The slowdown in the manufacturing sector underscores the fragility of the ongoing economic recovery and the impact of strict coronavirus curbs in the country, backing expectations Beijing will roll out more support measures to revitalise growth.
Two separate official surveys released on Tuesday showed China’s factory activity grew at a slower pace, while the services sector slumped into contraction.
The Caixin/Markit Manufacturing Purchasing Managers’ Index (PMI) fell to 49.2 last month, from 50.3 in July, breaching the 50-mark that separates growth from contraction.
The result was well below expectations by analysts polled by Reuters, who had forecast the index at 50.2. New export orders tumbled into contraction for the first time since February, while factories laid off more workers than they hired.
The strict lockdown measures of China’s “zero-cases” approach to COVID-19 controls successfully squashed an outbreak of the more infectious Delta variant across several provinces in August, but also hit economic activity.
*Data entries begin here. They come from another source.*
(* ===== verification/PageAlloc.v ===== *)
(** * The interface of the physical page allocator

    What kernel/mm/pmm.h promises to its callers (the heap, the page tables,
    processes, shared memory): the operations, an abstract view of the set of
    used pages, and the laws.  Pmm.v shows that the bitmap allocator satisfies
    the laws; the clients are modelled and proved against this interface. *)
From S2P Require Import Prelude.

(** 4 GiB of physical memory in 4 KiB pages. *)
Definition PAGE_LIMIT : Z := 1048576.

Class PageAlloc (A : Type) : Type := {
  alloc_page : kop A Z;             (* pmm_alloc_page *)
  alloc_pages : Z → kop A Z;        (* pmm_alloc_pages *)
  free_page : Z → A → A;            (* pmm_free_page *)
  free_pages : Z → Z → A → A;       (* pmm_free_pages *)
  used_page : A → Z → bool;         (* the abstract view: page number to bit *)
  alloc_inv : A → Prop;
}.

(** [a'] is [a] with the [n] pages from [phys] taken, which were all free. *)
Record grabbed `{PageAlloc A} (phys n : Z) (a a' : A) : Prop := mk_grabbed {
  grabbed_aligned : phys mod PAGE_SIZE = 0;
  grabbed_low : 0 ≤ phys;
  grabbed_high : phys / PAGE_SIZE + n ≤ PAGE_LIMIT;
  grabbed_free : ∀ q, phys / PAGE_SIZE ≤ q < phys / PAGE_SIZE + n → used_page a q = false;
  grabbed_used : ∀ q, 0 ≤ q < PAGE_LIMIT → used_page a' q =
    ((phys / PAGE_SIZE <=? q) && (q <? phys / PAGE_SIZE + n)) || used_page a q;
  grabbed_inv : alloc_inv a';
}.

(** [a'] is [a] with the [n] pages from [phys] free. *)
Record dropped `{PageAlloc A} (phys n : Z) (a a' : A) : Prop := mk_dropped {
  dropped_used : ∀ q, 0 ≤ q < PAGE_LIMIT → used_page a' q =
    negb ((phys / PAGE_SIZE <=? q) && (q <? phys / PAGE_SIZE + n)) && used_page a q;
  dropped_inv : alloc_inv a';
}.

Class PageAllocSpec (A : Type) `{PageAlloc A} : Prop := {
  alloc_page_spec : ∀ a, alloc_inv a →
    match alloc_page a with
    | Ok (phys, a') => grabbed phys 1 a a'
    | Panic _ => ∀ q, 0 ≤ q < PAGE_LIMIT → used_page a q = true
    | _ => False
    end;
  alloc_pages_zero : ∀ a, alloc_pages 0 a = Ok (0, a);
  alloc_pages_spec : ∀ n a, alloc_inv a → 1 ≤ n < 18446744073709551616 →
    match alloc_pages n a with
    | Ok (phys, a') => grabbed phys n a a'
    | Panic _ => ∀ p, 0 ≤ p → p + n ≤ PAGE_LIMIT →
        ¬ (∀ q, p ≤ q < p + n → used_page a q = false)
    | _ => False
    end;
  free_page_spec : ∀ phys a, alloc_inv a → phys mod PAGE_SIZE = 0 →
    0 ≤ phys / PAGE_SIZE < PAGE_LIMIT → dropped phys 1 a (free_page phys a);
  free_pages_spec : ∀ phys n a, alloc_inv a → phys mod PAGE_SIZE = 0 →
    0 ≤ phys → 0 ≤ n → phys / PAGE_SIZE + n ≤ PAGE_LIMIT →
    dropped phys n a (free_pages phys n a);
}.

(** A measure of what is left: with [room n] any requests for [n] pages in all are
    granted, one after the other. *)
Class PageAllocRoom (A : Type) `{PageAlloc A} : Type := {
  room : Z → A → Prop;
  room_page : ∀ n a, 0 ≤ n → room (n + 1) a → ∃ phys a', alloc_page a = Ok (phys, a') ∧ room n a';
  room_pages : ∀ n k a, 0 ≤ n → 1 ≤ k → room (n + k) a → ∃ phys a', alloc_pages k a = Ok (phys, a') ∧ room n a';
}.

Section Laws.
Context `{PageAllocSpec A}.
Implicit Types a : A.

(** Every page handed out by one allocation is distinct from every page that
    was in use before it. *)
Lemma grabbed_fresh phys n a a' q :
  grabbed phys n a a' → used_page a q = true →
  q < phys / PAGE_SIZE ∨ phys / PAGE_SIZE + n ≤ q.
Proof.
  intros Hg Hu.
  destruct (Z.lt_ge_cases q (phys / PAGE_SIZE)); [by left|].
  destruct (Z.le_gt_cases (phys / PAGE_SIZE + n) q); [by right|].
  by rewrite (grabbed_free _ _ _ _ Hg) in Hu by lia.
Qed.

Lemma grabbed_keeps phys n a a' q :
  grabbed phys n a a' → 0 ≤ q < PAGE_LIMIT → used_page a q = true →
  used_page a' q = true.
Proof.
  intros Hg Hq Hu. rewrite (grabbed_used _ _ _ _ Hg) by done.
  by rewrite Hu, orb_true_r.
Qed.

Lemma grabbed_takes phys n a a' q :
  grabbed phys n a a' → phys / PAGE_SIZE ≤ q < phys / PAGE_SIZE + n →
  used_page a' q = true.
Proof.
  intros Hg Hq. rewrite (grabbed_used _ _ _ _ Hg).
  - zcases; (done || lia).
  - pose proof (grabbed_low _ _ _ _ Hg). pose proof (grabbed_high _ _ _ _ Hg).
    assert (0 ≤ phys / PAGE_SIZE) by (unfold PAGE_SIZE; Z.div_mod_to_equations; lia).
    lia.
Qed.
End Laws.
Lemma sample_boot_disjoint :
  entries_disjoint (boot_entries 12 sample_boot (36864 + 8) (36864 + load32 sample_boot 36864)).
Proof.
  replace (boot_entries _ _ _ _) with
    [mk_mmap_entry 0 651264 1; mk_mmap_entry 1048576 16777216 1] by (vm_compute; reflexivity).
  repeat constructor. intros q. unfold avail_covers, PAGE_SIZE, MB2_MMAP_TYPE_AVAILABLE.
  cbn [base_addr length_ type_]. change (1 =? 1) with true.
  change (0 / 4096 + 651264 / 4096) with 159. change (1048576 / 4096) with 256.
  zcases; (done || lia).
Qed.

Lemma pmm_init_establishes_inv_witness :
  ∃ s', pmm_init 12 sample_boot 36864 pmm_static = Ok s' ∧ pmm_inv s'.
Proof.
  destruct (is_ok_eq _ sample_boot_ok) as [s' E]. exists s'. split; [exact E|].
  apply (pmm_init_establishes_inv 12 sample_boot 36864 pmm_static s'
    (mem_image_bytes _ _)); [|exact E|exact sample_boot_disjoint].
  unfold PMM_MAX_PAGES. cbn. lia.
Defined.

Lemma sample_boot_tags :
  tags_wf sample_boot (36864 + load32 sample_boot 36864) (36864 + 8).
Proof.
  apply tags_next; [vm_compute; split; discriminate|intros _; vm_compute; discriminate|].
  apply tags_end. vm_compute. reflexivity.
Qed.

Lemma pmm_init_terminates_witness :
  tags_wf sample_boot (36864 + load32 sample_boot 36864) (36864 + 8) ∧
  ∃ s', pmm_init 12 sample_boot 36864 pmm_static = Ok s'.
Proof.
  split; [exact sample_boot_tags|].
  apply (pmm_init_terminates sample_boot 36864 pmm_static 11 sample_boot_tags).
  vm_compute. reflexivity.
Defined.


(** The memory map of two AVAILABLE entries of two pages each that share page 301:
    three pages are free, and the counter says four. *)
Definition overlap_boot : mem := mem_image 36864
  [80; 0;  6; 64; 24; 0;
   1228800; 0; 8192; 0; 1; 0;
   1232896; 0; 8192; 0; 1; 0;
   0; 8].
(* ===== verification/HeapCredit.v ===== *)
(** * What is left on the heap

    [credited n N h]: the page allocator has room for [n] more pages and the heap a
    free block of at least [N] bytes.  An operation that costs no more than that
    cannot fail: it neither panics nor returns NULL. *)
From S2P Require Import Prelude Mem LibString PageAlloc Kheap KheapInv KheapSpec KmallocSpec.

Section Credit.
Context {A : Type} `{PageAllocSpec A, !PageAllocRoom A}.
Implicit Types h : kheap A.

Definition credited (n N : Z) h : Prop :=
  room n (kh_pages h) ∧ ∃ bs c, kheap_inv h bs ∧ c ∈ bs ∧ b_free c = true ∧ N ≤ b_size c.

Lemma credited_weaken n N N' h : credited n N h → N' ≤ N → credited n N' h.
Proof. intros (Hr & bs & c & Hi & Hc & Hf & HN) Hle. split; [done|]. exists bs, c. split_and!; [done..|lia]. Qed.

(** Credit is a matter of the list of blocks and the pages. *)
Lemma credited_same n N h h' bs :
  credited n N h → kheap_inv h bs → kheap_inv h' bs → kh_pages h' = kh_pages h → credited n N h'.
Proof.
  intros (Hr & bs0 & c & Hi0 & Hc) Hi Hi' E. split; [by rewrite E|].
  rewrite (kheap_inv_unique _ _ _ Hi0 Hi) in Hc. by exists bs, c.
Qed.

Lemma credited_pages n k N h :
  0 ≤ n → 1 ≤ k < 18446744073709551616 → credited (n + k) N h →
  ∃ phys a', alloc_pages k (kh_pages h) = Ok (phys, a') ∧ credited n N (with_pages a' h).
Proof.
  intros Hn Hk (Hr & bs & c & Hi & Hc). destruct (room_pages n k _ Hn ltac:(lia) Hr) as (phys & a' & E & Hr').
  exists phys, a'. split; [done|]. pose proof (alloc_pages_spec k _ (ki_pages _ _ Hi) Hk) as Hg. rewrite E in Hg.
  split; [done|]. exists bs, c. split; [|done]. apply (grabbed_grows _ _ _ _ _ Hi Hg).
Qed.

Lemma credited_page n N h :
  0 ≤ n → credited (n + 1) N h →
  ∃ phys a', alloc_page (kh_pages h) = Ok (phys, a') ∧ credited n N (with_pages a' h).
Proof.
  intros Hn (Hr & bs & c & Hi & Hc). destruct (room_page n _ Hn Hr) as (phys & a' & E & Hr').
  exists phys, a'. split; [done|]. pose proof (alloc_page_spec _ (ki_pages _ _ Hi)) as Hg. rewrite E in Hg.
  split; [done|]. exists bs, c. split; [|done]. apply (grabbed_grows _ _ _ _ _ Hi Hg).
Qed.

(** What a request for [size] bytes takes from a free block, at most. *)
Definition cost (size : Z) : Z := ALIGN_UP64 size 16 + 88.

Lemma fitting_exists need l c :
  c ∈ l → b_free c = true → need ≤ b_size c → ∃ b, first_fit need l = Some b.
Proof.
  intros Hc Hf Hn. destruct (first_fit need l) as [b|] eqn:E; [by exists b|].
  apply list_elem_of_In in Hc. pose proof (find_none _ _ E c Hc) as Hno. unfold fits in Hno.
  rewrite Hf in Hno. cbn in Hno. apply Z.leb_gt in Hno. lia.
Qed.

Lemma kmalloc_pays fuel size n N h bs :
  kheap_inv h bs → 0 < size ≤ 18446744073709539328 → (length bs + 3 ≤ fuel)%nat → 0 ≤ N →
  credited n (N + cost size) h →
  ∃ p h', kmalloc fuel size h = Ok (p, h') ∧ p ≠ 0 ∧ credited n N h'.
Proof.
  intros Hi Hsize Hfuel HN (Hr & bs0 & c & Hi0 & Hc & Hf & Hle). rewrite (kheap_inv_unique _ _ _ Hi0 Hi) in Hc. clear bs0 Hi0.
  destruct (round16 size Hsize) as (Hgood & _). pose proof (proj1 Hgood) as Hpos. unfold cost in Hle. set (sz := ALIGN_UP64 size 16) in *.
  destruct (fitting_exists (sz + 56) bs c Hc Hf ltac:(lia)) as [d Hd].
  destruct (kmalloc_fit fuel size h bs d Hi Hsize ltac:(lia) Hd) as (h' & b & E & Hal & _ & Ep & l1 & l2 & -> & Hdf & Hi').
  fold sz in Hi'. exists (b_data b), h'. split; [done|]. destruct (allocated_grows _ _ _ _ _ _ Hal) as (_ & _ & _ & _ & Hnz & _).
  split; [done|]. split; [by rewrite Ep|]. apply elem_middle in Hc as [->|Hc].
  - exists (l1 ++ fit_used sz d :: fit_rest sz d ++ l2), (tail_part sz d). split; [done|].
    unfold fit_rest. destruct (Z.leb_spec (sz + 88) (b_size d)); [|lia]. split; [|split; [done|cbn; lia]].
    apply elem_middle. right. rewrite !elem_of_app. right. left. by left.
  - exists (l1 ++ fit_used sz d :: fit_rest sz d ++ l2), c. split; [done|]. split; [|split; [done|lia]].
    apply elem_middle. right. rewrite !elem_of_app. apply elem_of_app in Hc. tauto.
Qed.

Lemma kcalloc_pays fuel count size n N h bs :
  kheap_inv h bs → 0 < count * size ≤ 18446744073709539328 → (length bs + 3 ≤ fuel)%nat → 0 ≤ N →
  credited n (N + cost (count * size)) h →
  ∃ p h', kcalloc fuel count size h = Ok (p, h') ∧ p ≠ 0 ∧ credited n N h'.
Proof.
  intros Hi Hsize Hfuel HN Hc. unfold kcalloc. rewrite wrap64_small by lia.
  destruct (kmalloc_pays fuel _ n N h bs Hi Hsize Hfuel HN Hc) as (p & h' & E & Hnz & Hc').
  pose proof (kmalloc_spec fuel (count * size) h bs Hi Hsize Hfuel) as Hk. rewrite E in Hk |- *. cbn [mbind outcome_bind].
  destruct Hk as [(-> & _)|(b & -> & [(l1 & l2 & Hi' & _) _ Hs _] & _)]; [done|].
  destruct (Z.eqb_spec (b_data b) 0) as [|_]; [done|]. eexists _, _. split; [done|]. split; [done|].
  eapply credited_same; [exact Hc'|exact Hi'| |done]. apply (payload_write_inv h' _ l1 b l2 Hi').
  - apply memset_bytes, Hi'.
  - intros x Hx. apply memset_out; lia.
Qed.

Lemma kheap_init_pays fuel start size n h :
  mem_bytes (kh_mem h) → heap_head h = 0 → alloc_inv (kh_pages h) → used_page (kh_pages h) 0 = true →
  65536 ≤ size → 0 ≤ start → start + size < 18446744073709551616 → 0 ≤ n → room (n + 16) (kh_pages h) →
  ∃ h', kheap_init fuel start size h = Ok (tt, h') ∧ credited n 65480 h'.
Proof.
  intros Hby Hhd Hpg Hnull Hsize Hst Hsum Hn Hr.
  pose proof (kheap_init_spec fuel start size h Hby Hhd Hpg Hnull ltac:(lia)) as Hk.
  destruct (room_pages n 16 _ Hn ltac:(lia) Hr) as (phys & a' & E & Hr').
  assert (MIN HEAP_MIN_SIZE size = 65536) as Hmin by (unfold MIN, HEAP_MIN_SIZE, PAGE_SIZE; zcases; lia).
  unfold kheap_init in *. set (h0 := mk_kheap _ _ _ _ _ _) in *. rewrite Hmin in Hk |- *.
  unfold heap_expand in *. change (ALIGN_UP64 65536 PAGE_SIZE / PAGE_SIZE) with 16 in *.
  change (kh_pages h0) with (kh_pages h) in *. rewrite E in Hk |- *. cbn [mbind outcome_bind] in *.
  change (heap_head _) with (heap_head h) in *. rewrite Hhd in Hk |- *. rewrite Z.eqb_refl in Hk |- *.
  change (heap_max _) with (start +₆₄ size) in *. change (heap_end _) with start in *.
  change (16 *₆₄ PAGE_SIZE) with 65536 in *. rewrite !(wrap64_small (start + _)) in * by lia.
  destruct (Z.ltb_spec (start + size) (start + 65536)); [lia|]. cbn [mbind outcome_bind] in *. rewrite Z.eqb_refl in Hk |- *.
  eexists. split; [reflexivity|]. destruct Hk as (nb & Hi & Hf & Hs & _). split; [exact Hr'|].
  exists [nb], nb. split_and!; [exact Hi|by left|done|lia].
Qed.
End Credit.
“The latest COVID-19 resurgence has posed a severe challenge to the economic normalization that began in the second quarter of last year,” said Wang Zhe, senior economist at Caixin Insight Group, in comments released alongside the data.
Many analysts expect the central bank to deliver a further cut to the amount of cash banks must hold as reserves later this year to lift growth, on top of July’s cut which released around 1 trillion yuan ($6.47 trillion) in long-term liquidity into the economy.
A sub-index for production fell to 47.7, the slowest pace of expansion since February last year at the height of the pandemic, while another sub-index for new orders slipped to 48.0.
Companies reported COVID-19 restrictions had dampened demand and led to sourcing difficulties.
A shortage of chips has also been crimping manufacturing.
“Due to the lack of chips this year, the demand for auto parts has decreased,” said an auto parts exporter in eastern China’s Suzhou surnamed Huang.
“Our factory has been continuously reducing production, and in July and August, I heard that some factories stopped production. At the moment it looks like chips will continue to be in short supply,” he said.
An index of confidence in the year ahead stood steady. Input and output prices continued to rise and at a faster pace.
“Authorities need to take a holistic view and balance containing COVID-19, stabilizing the job market, and maintaining stability in supply and prices,” Caixin’s Wang said.